According to figures collated by his department, Ahamad stated that the 2012 harvest accounted for 1.4 million tonnes of fish, valued at RM 7.9 million. Of this total, just over 325,000 tonnes were trapped by deep-sea fishing vessels.
"The landing of deep-sea fish is crucial in meeting the increasing protein demand as an alternative to fish supply from shallower waters which has been optimised."
Malaysia is currently managing a fishing fleet of 1,350 fully-licensed deep-sea vessels.
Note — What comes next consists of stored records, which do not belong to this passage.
Lemma refilled_spec days t t' : NoDup (rd_Date <$> days) → Forall (refill_true start) days → layout start t →
  write_cumulative (recountDailyAddressColumns meet (refilled days t)) = Some t' →
  let t1 := refilled days t in
  layout start t' ∧
  (∀ d, block_columns <$> t_stats t' !! d = block_columns <$> t_stats t1 !! d) ∧
  (∀ d, address_columns <$> t_stats t' !! d = address_columns <$> t_stats t1 !! d ∨ address_columns <$> t_stats t' !! d = address_columns ∘ counted_addresses start t1 d <$> t_stats t1 !! d) ∧
  (∀ d, placeable start t1 d → address_columns <$> t_stats t' !! d = address_columns ∘ counted_addresses start t1 d <$> t_stats t1 !! d) ∧
  ∀ d0 d s, newest t1 = Some d0 → in_run (t_stats t1) d d0 → t_stats t' !! d = Some s →
    ∃ c, counted_through t = Some c ∧ s_cumTxs s = c - txs_after (t_stats t') d d0 ∧ ∀ a, t_acc t' !! d = Some a → a_before a = Some (s_cumTxs s - s_txs s).
Proof.
  intros Hnd Hall HL E t1. pose proof (layout_refilled days t Hnd Hall HL) as HL1. fold t1 in E, HL1.
  destruct (recount_counts start Hmono Hrange meet Hmeet t1 HL1) as (Hor & Hpl & Hfirst). set (t2 := recountDailyAddressColumns meet t1) in *.
  destruct (write_cumulative_spec t2 t' E) as (Hst & Hac & Hwm & _ & Hcum).
  assert (∀ d, block_columns <$> t_stats t2 !! d = block_columns <$> t_stats t1 !! d) as Hb2 by (intros d; destruct (Hor d) as [->| ->]; [done|by destruct (t_stats t1 !! d)]).
  assert (∀ d, block_columns <$> t_stats t' !! d = block_columns <$> t_stats t1 !! d) as Hb.
  { intros d. rewrite <-Hb2. by apply same_columns. }
  assert (∀ d, address_columns <$> t_stats t' !! d = address_columns <$> t_stats t2 !! d) as Ha by (intros d; by apply same_columns).
  assert (∀ d s, t_stats t' !! d = Some s → ∃ s1, t_stats t1 !! d = Some s1 ∧ s_blocks s = s_blocks s1) as Hback.
  { intros d s Es. specialize (Hb d). rewrite Es in Hb. destruct (t_stats t1 !! d) as [s1|] eqn:E1; [|done]. exists s1. split; [done|]. by injection Hb. }
  assert (t_watermark t2 = t_watermark t) as Hwm2 by (unfold t2, recountDailyAddressColumns; by destruct (daySpans _ _) as [[? ?] ?]).
  assert (∀ t, t_counter (recountDailyAddressColumns meet t) = t_counter t ∧ t_txs (recountDailyAddressColumns meet t) = t_txs t) as Hct
    by (intros t0; unfold recountDailyAddressColumns; by destruct (daySpans _ _) as [[? ?] ?]).
  assert (∀ x, is_Some (t_stats t2 !! x) ↔ is_Some (t_stats t1 !! x)) as Hdom by (intros x; specialize (Hb2 x); destruct (t_stats t2 !! x), (t_stats t1 !! x); done).
  split_and!.
  - split.
    + intros d a f Ea Ef. specialize (Hac d). rewrite Ea in Hac. destruct (t_acc t2 !! d) as [a2|] eqn:E2; [|done]. apply (Hfirst d a2 f); [done|]. injection Hac as Hac. by rewrite <-Hac.
    + intros d s Es. destruct (Hback d s Es) as (s1 & E1 & ->). by apply (ly_blocks start t1 HL1).
    + intros d s Es. destruct (Hback d s Es) as (s1 & E1 & _). by apply (ly_full start t1 HL1 d s1).
    + unfold watermark_of. rewrite Hwm, Hwm2. apply (ly_watermark start t HL).
  - done.
  - intros d. rewrite Ha. destruct (Hor d) as [->| ->]; [by left|right; by rewrite option_fmap_compose].
  - intros d Hd. rewrite Ha, (Hpl d Hd). by rewrite option_fmap_compose.
  - intros d0 d s Hn Hrun Es. destruct (Hcum d0 d s) as (c & Hc & Hs & Hbef); [| |done|].
    + apply newest_iff. apply newest_iff in Hn as [? Hn]. rewrite Hdom. split; [done|]. intros x Hx. by apply Hn, Hdom.
    + destruct Hrun as [? Hrun]. split; [done|]. intros x ?. by apply Hdom, Hrun.
    + exists c. split_and!; [|rewrite Hs; f_equal; apply txs_after_ext; intros x; symmetry; by apply same_columns|done].
      revert Hc. unfold counted_through, watermark_of. destruct (Hct t1) as [Hc1 Hc2]. fold t2 in Hc1, Hc2. by rewrite Hc1, Hc2, Hwm2.
Qed.
End Write.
This marks a massive rise in the comparable figures from the tail end of the 1980s, which still at a mere 260.
The fishing authorities selected those companies most likely to capitalize on Malaysia's bountiful resources by comparing success rates at entrapping deep sea fish. Those catching in excess of 80% could expect to be prioritized during the allocation of permits, as maintaining this level of harvesting success was not a straightforward task.